L'occasione di trasferirsi a Londra per curare la casa di zia March diventa il suo "punto zero". Con solo uno zaino da esploratrice e il suo prezioso taccuino di vignette, Amy sbarca nella capitale britannica pronta a reinventarsi. Tra un tirocinio in una prestigiosa casa d'aste e l'incontro con l'affascinante Frank Vaughn, sembra che la nuova versione di sé stia finalmente prendendo forma. Fino a quando, tra i corridoi di una galleria, non spunta lui. Laurie.
Il ritorno di Laurie non è solo un incontro con l'amico di sempre, ma lo scontro con il suo primo, indimenticabile amore. Quel Laurie che ha sempre avuto occhi solo per Jo e che ora appare smarrito, affogato nei rimpianti. Bianca Marconero eccelle nel descrivere la tensione magnetica e dolorosa tra i due: Amy non è più la bambina che pendeva dalle sue labbra, e Laurie è un uomo che deve imparare a guardare davvero chi ha di fronte. Cosa succede quando due anime "fuori fuoco" si ritrovano a condividere lo stesso spazio? L'attrazione diventa una forza impensabile che costringe Amy a una scelta: restare una comparsa nella vita degli altri o diventare la protagonista assoluta della propria.

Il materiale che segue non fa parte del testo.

(* ===== verification/Kernel.v ===== *)
(** * The state of the whole kernel

    The components' states side by side, the registers a system call sees,
    memory in the address space of the running process, and how a call ends.
    What a change of directory does to memory is the processor's business: the
    parameter [Mmu]. *)
From S2P Require Import Prelude CMem LibString Ports Screen Process FileSys Paging Idt Rtc KeyTable.
From S2P Require Import Keyboard.

Definition KERNEL_STACK_SIZE := 0x2000.
Definition WORD_SIZE := 4.

(** Switching the directory replaces the part of memory the directories map
    differently; the kernel's 4 MB page is the same in all of them. *)
Definition kernel_address (a : Z) : Prop := KERNEL_LOC ≤ a < KERNEL_LOC + SPACE_4MB.
Class Mmu := {
  remap : pd_ptr → mem → mem;
  remap_kernel pd m a : kernel_address a → mget (remap pd m) a = mget m a }.
(** A machine whose other memory is cleared by a switch, for examples. *)
#[export] Instance sample_mmu : Mmu.
Proof.
  refine {| remap := λ pd m, filter (λ av, kernel_address av.1) m |}.
  intros pd m a Ha. unfold mget. f_equal. f_equal.
  destruct (m !! a) as [v|] eqn:E.
  - by apply map_lookup_filter_Some_2.
  - apply map_lookup_filter_None_2. by left.
Defined.

Record kernel {D : Type} := Kernel {
  kmem : mem; kproc : proc_state; kpcbs : gmap Z pcb_t; kkbd : kbd_state; krtc : rtc_state;
  kvm : vm_state; kesp : Z; kebp : Z; ktss_esp0 : Z; ktss_ss0 : Z; kboot : Z; kdev : D }.
Arguments kernel : clear implicits.
#[global] Arguments Kernel {_} _ _ _ _ _ _ _ _ _ _ _ _.

Section updates.
Context {D : Type}.
Definition set_kmem (m : mem) (k : kernel D) : kernel D :=
  Kernel m (kproc k) (kpcbs k) (kkbd k) (krtc k) (kvm k) (kesp k) (kebp k) (ktss_esp0 k)
    (ktss_ss0 k) (kboot k) (kdev k).
Definition set_kproc (p : proc_state) (k : kernel D) : kernel D :=
  Kernel (kmem k) p (kpcbs k) (kkbd k) (krtc k) (kvm k) (kesp k) (kebp k) (ktss_esp0 k)
    (ktss_ss0 k) (kboot k) (kdev k).
Definition set_kpcb (a : Z) (p : pcb_t) (k : kernel D) : kernel D :=
  Kernel (kmem k) (kproc k) (<[a := p]> (kpcbs k)) (kkbd k) (krtc k) (kvm k) (kesp k) (kebp k)
    (ktss_esp0 k) (ktss_ss0 k) (kboot k) (kdev k).
Definition set_kkbd (b : kbd_state) (k : kernel D) : kernel D :=
  Kernel (kmem k) (kproc k) (kpcbs k) b (krtc k) (kvm k) (kesp k) (kebp k) (ktss_esp0 k)
    (ktss_ss0 k) (kboot k) (kdev k).
Definition set_krtc (r : rtc_state) (k : kernel D) : kernel D :=
  Kernel (kmem k) (kproc k) (kpcbs k) (kkbd k) r (kvm k) (kesp k) (kebp k) (ktss_esp0 k)
    (ktss_ss0 k) (kboot k) (kdev k).
Definition set_kvm (v : vm_state) (k : kernel D) : kernel D :=
  Kernel (kmem k) (kproc k) (kpcbs k) (kkbd k) (krtc k) v (kesp k) (kebp k) (ktss_esp0 k)
    (ktss_ss0 k) (kboot k) (kdev k).
Definition set_kregs (esp ebp : Z) (k : kernel D) : kernel D :=
  Kernel (kmem k) (kproc k) (kpcbs k) (kkbd k) (krtc k) (kvm k) esp ebp (ktss_esp0 k)
    (ktss_ss0 k) (kboot k) (kdev k).
Definition set_ktss (esp0 ss0 : Z) (k : kernel D) : kernel D :=
  Kernel (kmem k) (kproc k) (kpcbs k) (kkbd k) (krtc k) (kvm k) (kesp k) (kebp k) esp0 ss0
    (kboot k) (kdev k).
Definition set_kdev (d : D) (k : kernel D) : kernel D :=
  Kernel (kmem k) (kproc k) (kpcbs k) (kkbd k) (krtc k) (kvm k) (kesp k) (kebp k) (ktss_esp0 k)
    (ktss_ss0 k) (kboot k) d.

(** The [pcb] macro, and the descriptor table of the running process. *)
Definition cur_addr (k : kernel D) : Z := pcb_addr (kesp k).
Definition cur_pcb (k : kernel D) : pcb_t := kpcbs k !!! cur_addr k.
Definition cur_fd (fd : Z) (k : kernel D) : fd_t := files (cur_pcb k) !!! Z.to_nat fd.
Definition set_cur_fd (fd : Z) (f : fd_t) (k : kernel D) : kernel D :=
  set_kpcb (cur_addr k) (pcb_set_files (<[Z.to_nat fd := f]> (files (cur_pcb k))) (cur_pcb k)) k.

(** How a call ends. *)
Inductive outcome :=
  | Ret (r : Z) (k : kernel D)               (* returns to the caller *)
  | Wait_terminal (buf nbytes : Z) (k : kernel D)  (* spins on hit_enter *)
  | Wait_rtc (k : kernel D)                  (* spins on the tick count *)
  | Enter (entry user_esp : Z) (k : kernel D)      (* user mode at entry *)
  | Resume (bl : Z) (k : kernel D)           (* back in the parent's execute, status in bl *)
  | Restart_shell (k : kernel D)             (* a base shell ended: execute a new one *)
  | Fault.
End updates.
Arguments outcome : clear implicits.

(** A directory of the process array, changed in place. *)
Definition upd_pd (p : pd_ptr) (f : table → table) (s : vm_state) : vm_state :=
  match p with
  | PdNull => s
  | PdFirst => Vm (f (pd_first s)) (pds s) (pt_vidmem s) (pt_user_vidmem s) (cr0 s) (cr3 s) (cr4 s)
  | PdProc i => Vm (pd_first s) (upd (pds s) i f) (pt_vidmem s) (pt_user_vidmem s) (cr0 s) (cr3 s)
                  (cr4 s)
  end.

Lemma upd_pd_tables p f s :
  pt_vidmem (upd_pd p f s) = pt_vidmem s ∧ pt_user_vidmem (upd_pd p f s) = pt_user_vidmem s.
Proof. by destruct p. Qed.

Section paging.
Context {D : Type} `{Mmu}.
(** [set_pd] as the kernel sees it: the register, and the memory behind it. *)
Definition switch_pd (p : pd_ptr) (k : kernel D) : kernel D :=
  let v := set_pd p (kvm k) in
  set_kmem (remap (cr3 v) (kmem k)) (set_kvm v k).
End paging.

(** The address of the PCB of a process, and of the top of its stack. *)
Definition pcb_of_pid (pid : Z) : Z := KERNEL_MEM_END - (pid + 1) * KERNEL_STACK_SIZE.
Definition esp0_of_pid (pid : Z) : Z := KERNEL_MEM_END - KERNEL_STACK_SIZE * pid - WORD_SIZE.


(** The stack of a process lies above its PCB, so the macro finds the PCB from
    any stack pointer in it; stacks of different processes do not meet. *)
Lemma pcb_addr_stack p esp :
  1 ≤ p ≤ MAX_PROCESSES → pcb_of_pid p ≤ esp < pcb_of_pid p + KERNEL_STACK_SIZE →
  pcb_addr esp = pcb_of_pid p.
Proof.
  unfold pcb_of_pid, KERNEL_STACK_SIZE, MAX_PROCESSES, KERNEL_MEM_END, pcb_addr. intros Hp He.
  change PCB_MASK with (2 ^ 32 - 2 ^ 13). rewrite land_high by lia. change (2 ^ 13) with 8192. lia.
Qed.
Lemma pcb_of_pid_inj p q : pcb_of_pid p = pcb_of_pid q → p = q.
Proof. unfold pcb_of_pid, KERNEL_STACK_SIZE. lia. Qed.
Lemma pcb_of_pid_nonzero p : 1 ≤ p ≤ MAX_PROCESSES → pcb_of_pid p ≠ 0.
Proof. unfold pcb_of_pid, KERNEL_STACK_SIZE, MAX_PROCESSES, KERNEL_MEM_END. lia. Qed.
Lemma esp0_in_stack p :
  1 ≤ p ≤ MAX_PROCESSES → pcb_of_pid p ≤ esp0_of_pid p < pcb_of_pid p + KERNEL_STACK_SIZE.
Proof.
  unfold esp0_of_pid, pcb_of_pid, KERNEL_STACK_SIZE, WORD_SIZE, MAX_PROCESSES, KERNEL_MEM_END. lia.
Qed.

(** A state for examples: process 1 runs on terminal 0, with a file system
    whose only file is [a] and the string "a" in its memory. *)
Definition sample_pcb : pcb_t :=
  Pcb (Fd (Some term_fops) 0 0 0 FD_LIVE :: Fd (Some term_fops) 0 0 0 FD_LIVE
         :: replicate 6 (Fd None 0 0 0 0))
    3 1 0 (Context 0 0 (esp0_of_pid 1) 0) 0 0 (PdProc 0) 0.
Definition sample_proc : proc_state :=
  ProcState 1 [1; 0; 0; 0; 0; 0] [1; -1; -1]
    [Some rtc_fops; Some dir_fops; Some fs_fops; Some term_fops; None; None].
Definition sample_user_mem : mem :=
  store_bytes (store_bytes sample_fs 50000 [97; 0]) (pcb_of_pid 1 + PCB_ARGS) [102; 111; 111; 0].
Definition sample_kernel : kernel pc :=
  Kernel sample_user_mem sample_proc {[ pcb_of_pid 1 := sample_pcb ]}
    (Kbd [term_statics; term_statics; term_statics] mods_statics 0) rtc_statics
    (virtualmem_init vm_statics) (esp0_of_pid 1 - 100) (esp0_of_pid 1 - 60) (esp0_of_pid 1)
    KERNEL_DS 0 pc_reset.

Lemma sample_user_image : image_ok sample_user_mem 0.
Proof. split; vm_compute; split_and?; congruence. Qed.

La penna di Bianca Marconero è inimitabile: divertente, profonda, capace di alternare momenti di puro brio a riflessioni che toccano le corde più intime della ricerca d'identità. Amy è un personaggio meravigliosamente imperfetto, umano, con cui è impossibile non immedesimarsi. È il riscatto della "superficialità" che scopre di avere radici profondissime. Un romanzo che brilla per sagacia e che ci ricorda che, per disegnare il nostro futuro, dobbiamo prima avere il coraggio di impugnare la matita senza paura di sbagliare tratto.